Prompt: A stretch of the entries below is to be set down exactly, running from the line with "(x .>> offset) .& mask." through the line with "Definition entry_jump_size (e", both included, and no other line.

Data excerpts:
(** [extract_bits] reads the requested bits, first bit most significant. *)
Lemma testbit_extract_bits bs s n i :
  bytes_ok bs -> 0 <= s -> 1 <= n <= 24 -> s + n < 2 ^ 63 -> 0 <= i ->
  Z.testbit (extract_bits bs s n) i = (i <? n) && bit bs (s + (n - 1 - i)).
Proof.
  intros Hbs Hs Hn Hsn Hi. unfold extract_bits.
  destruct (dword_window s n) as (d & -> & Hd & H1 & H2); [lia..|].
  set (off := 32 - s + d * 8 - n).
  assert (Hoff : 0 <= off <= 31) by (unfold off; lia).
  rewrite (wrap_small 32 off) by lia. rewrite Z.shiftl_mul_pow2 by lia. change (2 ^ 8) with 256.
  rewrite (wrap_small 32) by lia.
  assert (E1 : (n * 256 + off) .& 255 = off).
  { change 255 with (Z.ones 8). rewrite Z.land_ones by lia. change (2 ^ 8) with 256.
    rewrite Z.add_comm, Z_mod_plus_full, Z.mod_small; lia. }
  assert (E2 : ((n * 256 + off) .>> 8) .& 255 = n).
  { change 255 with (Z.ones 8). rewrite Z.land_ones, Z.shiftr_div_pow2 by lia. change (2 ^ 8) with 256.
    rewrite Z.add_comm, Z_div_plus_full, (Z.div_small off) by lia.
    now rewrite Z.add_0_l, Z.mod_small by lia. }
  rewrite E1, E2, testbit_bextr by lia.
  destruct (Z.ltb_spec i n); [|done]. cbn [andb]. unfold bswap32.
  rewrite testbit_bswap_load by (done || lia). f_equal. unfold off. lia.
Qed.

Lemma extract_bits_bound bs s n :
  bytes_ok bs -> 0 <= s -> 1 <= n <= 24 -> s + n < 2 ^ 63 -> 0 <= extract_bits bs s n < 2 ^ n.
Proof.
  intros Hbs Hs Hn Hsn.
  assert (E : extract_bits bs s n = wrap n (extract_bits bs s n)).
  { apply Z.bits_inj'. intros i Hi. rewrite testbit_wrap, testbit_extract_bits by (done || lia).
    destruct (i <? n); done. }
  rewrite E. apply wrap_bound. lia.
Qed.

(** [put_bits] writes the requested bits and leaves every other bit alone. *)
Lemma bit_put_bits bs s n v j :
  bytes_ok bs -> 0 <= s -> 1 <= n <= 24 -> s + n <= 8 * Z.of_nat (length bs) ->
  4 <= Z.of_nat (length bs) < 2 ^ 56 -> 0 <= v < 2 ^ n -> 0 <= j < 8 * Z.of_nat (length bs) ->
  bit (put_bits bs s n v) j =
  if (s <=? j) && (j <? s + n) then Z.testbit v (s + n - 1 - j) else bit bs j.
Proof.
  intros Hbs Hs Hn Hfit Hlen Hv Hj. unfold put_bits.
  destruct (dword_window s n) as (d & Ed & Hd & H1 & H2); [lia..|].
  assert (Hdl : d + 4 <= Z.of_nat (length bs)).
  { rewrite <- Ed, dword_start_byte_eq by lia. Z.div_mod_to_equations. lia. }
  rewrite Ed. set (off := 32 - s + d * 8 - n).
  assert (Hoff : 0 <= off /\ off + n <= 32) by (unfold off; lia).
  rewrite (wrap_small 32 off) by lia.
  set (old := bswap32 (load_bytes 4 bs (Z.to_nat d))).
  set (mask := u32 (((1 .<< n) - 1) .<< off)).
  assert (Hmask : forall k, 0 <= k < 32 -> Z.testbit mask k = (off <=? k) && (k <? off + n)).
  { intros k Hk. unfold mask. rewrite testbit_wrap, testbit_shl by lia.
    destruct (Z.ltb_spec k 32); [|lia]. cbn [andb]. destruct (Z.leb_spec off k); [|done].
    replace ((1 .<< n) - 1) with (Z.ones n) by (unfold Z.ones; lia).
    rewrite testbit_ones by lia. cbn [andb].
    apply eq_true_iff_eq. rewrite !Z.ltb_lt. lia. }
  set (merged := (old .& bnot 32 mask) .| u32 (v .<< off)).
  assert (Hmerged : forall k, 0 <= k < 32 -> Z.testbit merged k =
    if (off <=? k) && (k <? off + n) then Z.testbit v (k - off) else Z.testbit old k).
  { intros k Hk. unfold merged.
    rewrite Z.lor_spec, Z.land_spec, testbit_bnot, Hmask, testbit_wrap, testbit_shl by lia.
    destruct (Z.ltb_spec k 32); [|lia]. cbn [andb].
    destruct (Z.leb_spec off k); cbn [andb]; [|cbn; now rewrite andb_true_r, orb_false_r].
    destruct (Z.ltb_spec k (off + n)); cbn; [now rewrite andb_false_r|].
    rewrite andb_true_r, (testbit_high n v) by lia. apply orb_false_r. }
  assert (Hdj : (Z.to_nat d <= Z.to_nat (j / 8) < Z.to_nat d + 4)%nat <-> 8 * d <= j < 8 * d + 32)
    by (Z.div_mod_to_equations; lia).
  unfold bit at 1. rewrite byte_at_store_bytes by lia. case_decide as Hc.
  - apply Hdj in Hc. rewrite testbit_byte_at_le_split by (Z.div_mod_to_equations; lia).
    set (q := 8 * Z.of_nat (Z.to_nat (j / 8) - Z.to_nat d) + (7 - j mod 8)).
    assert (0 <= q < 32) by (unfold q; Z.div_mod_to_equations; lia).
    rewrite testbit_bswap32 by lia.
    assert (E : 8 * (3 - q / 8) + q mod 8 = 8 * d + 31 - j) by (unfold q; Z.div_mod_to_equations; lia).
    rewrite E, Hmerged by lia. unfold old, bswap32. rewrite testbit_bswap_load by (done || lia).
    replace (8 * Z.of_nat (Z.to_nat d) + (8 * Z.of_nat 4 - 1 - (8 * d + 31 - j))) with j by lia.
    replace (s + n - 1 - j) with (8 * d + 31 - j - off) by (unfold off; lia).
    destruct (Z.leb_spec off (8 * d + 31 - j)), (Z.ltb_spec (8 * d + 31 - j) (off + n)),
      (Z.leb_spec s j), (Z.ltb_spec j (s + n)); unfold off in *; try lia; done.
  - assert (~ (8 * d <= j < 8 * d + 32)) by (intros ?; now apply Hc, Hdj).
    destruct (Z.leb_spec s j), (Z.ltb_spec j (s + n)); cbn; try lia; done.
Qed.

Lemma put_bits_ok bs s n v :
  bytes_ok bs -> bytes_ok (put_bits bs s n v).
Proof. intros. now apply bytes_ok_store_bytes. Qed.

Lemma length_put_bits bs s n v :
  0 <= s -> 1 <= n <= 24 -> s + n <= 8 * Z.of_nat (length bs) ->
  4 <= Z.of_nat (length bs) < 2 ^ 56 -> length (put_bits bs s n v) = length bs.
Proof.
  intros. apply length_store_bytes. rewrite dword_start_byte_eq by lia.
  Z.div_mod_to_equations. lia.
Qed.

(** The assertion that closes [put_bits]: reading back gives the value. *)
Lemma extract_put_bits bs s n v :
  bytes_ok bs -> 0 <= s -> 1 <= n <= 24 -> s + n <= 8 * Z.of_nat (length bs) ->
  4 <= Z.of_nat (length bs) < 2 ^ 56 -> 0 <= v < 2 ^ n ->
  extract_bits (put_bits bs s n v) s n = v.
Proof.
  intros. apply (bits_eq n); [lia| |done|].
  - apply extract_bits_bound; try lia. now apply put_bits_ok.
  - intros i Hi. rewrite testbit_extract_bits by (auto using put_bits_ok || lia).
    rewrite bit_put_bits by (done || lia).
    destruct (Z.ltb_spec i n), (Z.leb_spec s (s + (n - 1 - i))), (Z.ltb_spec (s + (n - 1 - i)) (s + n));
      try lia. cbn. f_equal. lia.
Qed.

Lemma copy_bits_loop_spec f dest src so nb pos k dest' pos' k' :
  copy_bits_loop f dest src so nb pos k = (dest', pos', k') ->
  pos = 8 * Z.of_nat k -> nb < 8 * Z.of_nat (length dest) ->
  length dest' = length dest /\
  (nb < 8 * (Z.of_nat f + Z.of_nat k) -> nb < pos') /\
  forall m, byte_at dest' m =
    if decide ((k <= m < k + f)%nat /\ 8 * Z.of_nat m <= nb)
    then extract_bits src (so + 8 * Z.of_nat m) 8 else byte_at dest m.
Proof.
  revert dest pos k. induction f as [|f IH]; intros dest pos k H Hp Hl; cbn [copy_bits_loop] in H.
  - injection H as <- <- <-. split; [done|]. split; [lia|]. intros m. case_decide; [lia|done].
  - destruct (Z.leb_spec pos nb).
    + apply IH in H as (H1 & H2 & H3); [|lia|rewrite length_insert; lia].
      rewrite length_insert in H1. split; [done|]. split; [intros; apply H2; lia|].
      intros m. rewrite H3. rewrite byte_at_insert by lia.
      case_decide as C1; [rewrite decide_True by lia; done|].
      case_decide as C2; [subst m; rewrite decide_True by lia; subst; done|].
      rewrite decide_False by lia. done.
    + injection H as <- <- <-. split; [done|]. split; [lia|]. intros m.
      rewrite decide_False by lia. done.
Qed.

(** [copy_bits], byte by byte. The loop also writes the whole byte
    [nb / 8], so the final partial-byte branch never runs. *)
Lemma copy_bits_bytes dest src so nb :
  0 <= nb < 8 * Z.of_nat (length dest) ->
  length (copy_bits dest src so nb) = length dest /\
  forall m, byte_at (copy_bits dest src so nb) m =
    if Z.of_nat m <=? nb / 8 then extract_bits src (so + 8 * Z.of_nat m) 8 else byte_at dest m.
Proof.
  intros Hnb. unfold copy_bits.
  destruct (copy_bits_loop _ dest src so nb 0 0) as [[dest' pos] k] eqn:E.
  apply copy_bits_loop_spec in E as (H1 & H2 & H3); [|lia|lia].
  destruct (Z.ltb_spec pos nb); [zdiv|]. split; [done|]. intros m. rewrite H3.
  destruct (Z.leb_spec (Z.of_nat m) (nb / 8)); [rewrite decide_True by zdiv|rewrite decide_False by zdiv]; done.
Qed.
* * *
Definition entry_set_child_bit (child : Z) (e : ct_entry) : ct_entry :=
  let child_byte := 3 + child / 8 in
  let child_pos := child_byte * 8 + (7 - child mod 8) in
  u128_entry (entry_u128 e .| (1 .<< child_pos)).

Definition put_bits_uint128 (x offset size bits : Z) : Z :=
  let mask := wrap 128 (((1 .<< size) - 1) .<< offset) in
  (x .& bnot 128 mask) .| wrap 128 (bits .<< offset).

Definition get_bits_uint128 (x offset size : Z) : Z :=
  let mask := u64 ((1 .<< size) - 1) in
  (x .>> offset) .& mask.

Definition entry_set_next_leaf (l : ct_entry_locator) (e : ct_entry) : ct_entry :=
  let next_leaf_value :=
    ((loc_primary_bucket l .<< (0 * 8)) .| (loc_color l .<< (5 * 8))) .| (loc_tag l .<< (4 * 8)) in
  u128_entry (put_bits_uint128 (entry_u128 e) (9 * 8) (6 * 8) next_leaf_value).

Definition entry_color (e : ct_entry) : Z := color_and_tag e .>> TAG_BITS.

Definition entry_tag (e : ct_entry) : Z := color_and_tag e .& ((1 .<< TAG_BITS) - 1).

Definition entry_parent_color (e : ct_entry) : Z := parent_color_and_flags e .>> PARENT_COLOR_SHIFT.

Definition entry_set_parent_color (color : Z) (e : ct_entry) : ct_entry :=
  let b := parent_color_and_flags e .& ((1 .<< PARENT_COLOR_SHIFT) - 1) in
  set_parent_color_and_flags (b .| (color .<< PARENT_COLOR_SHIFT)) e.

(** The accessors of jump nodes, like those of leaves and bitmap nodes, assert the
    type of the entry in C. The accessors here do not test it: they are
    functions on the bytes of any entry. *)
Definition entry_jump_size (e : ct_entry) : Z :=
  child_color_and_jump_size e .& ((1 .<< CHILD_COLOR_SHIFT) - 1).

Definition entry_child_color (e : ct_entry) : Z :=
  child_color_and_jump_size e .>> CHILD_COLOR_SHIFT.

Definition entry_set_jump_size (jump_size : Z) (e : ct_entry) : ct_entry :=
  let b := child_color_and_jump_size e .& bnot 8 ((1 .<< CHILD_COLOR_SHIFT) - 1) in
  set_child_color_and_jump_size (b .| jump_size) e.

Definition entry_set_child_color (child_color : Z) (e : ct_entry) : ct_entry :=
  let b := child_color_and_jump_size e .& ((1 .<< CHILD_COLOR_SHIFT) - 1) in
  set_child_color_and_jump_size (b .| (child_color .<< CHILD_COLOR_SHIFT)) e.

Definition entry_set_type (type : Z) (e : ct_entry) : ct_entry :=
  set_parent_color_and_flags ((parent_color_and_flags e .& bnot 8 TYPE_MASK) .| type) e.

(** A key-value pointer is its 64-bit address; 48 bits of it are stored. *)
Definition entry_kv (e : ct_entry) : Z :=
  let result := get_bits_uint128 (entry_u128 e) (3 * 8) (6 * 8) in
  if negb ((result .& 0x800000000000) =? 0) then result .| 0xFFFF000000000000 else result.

Written reply:
  (x .>> offset) .& mask.

Definition entry_set_next_leaf (l : ct_entry_locator) (e : ct_entry) : ct_entry :=
  let next_leaf_value :=
    ((loc_primary_bucket l .<< (0 * 8)) .| (loc_color l .<< (5 * 8))) .| (loc_tag l .<< (4 * 8)) in
  u128_entry (put_bits_uint128 (entry_u128 e) (9 * 8) (6 * 8) next_leaf_value).

Definition entry_color (e : ct_entry) : Z := color_and_tag e .>> TAG_BITS.

Definition entry_tag (e : ct_entry) : Z := color_and_tag e .& ((1 .<< TAG_BITS) - 1).

Definition entry_parent_color (e : ct_entry) : Z := parent_color_and_flags e .>> PARENT_COLOR_SHIFT.

Definition entry_set_parent_color (color : Z) (e : ct_entry) : ct_entry :=
  let b := parent_color_and_flags e .& ((1 .<< PARENT_COLOR_SHIFT) - 1) in
  set_parent_color_and_flags (b .| (color .<< PARENT_COLOR_SHIFT)) e.

(** The accessors of jump nodes, like those of leaves and bitmap nodes, assert the
    type of the entry in C. The accessors here do not test it: they are
    functions on the bytes of any entry. *)
Definition entry_jump_size (e : ct_entry) : Z :=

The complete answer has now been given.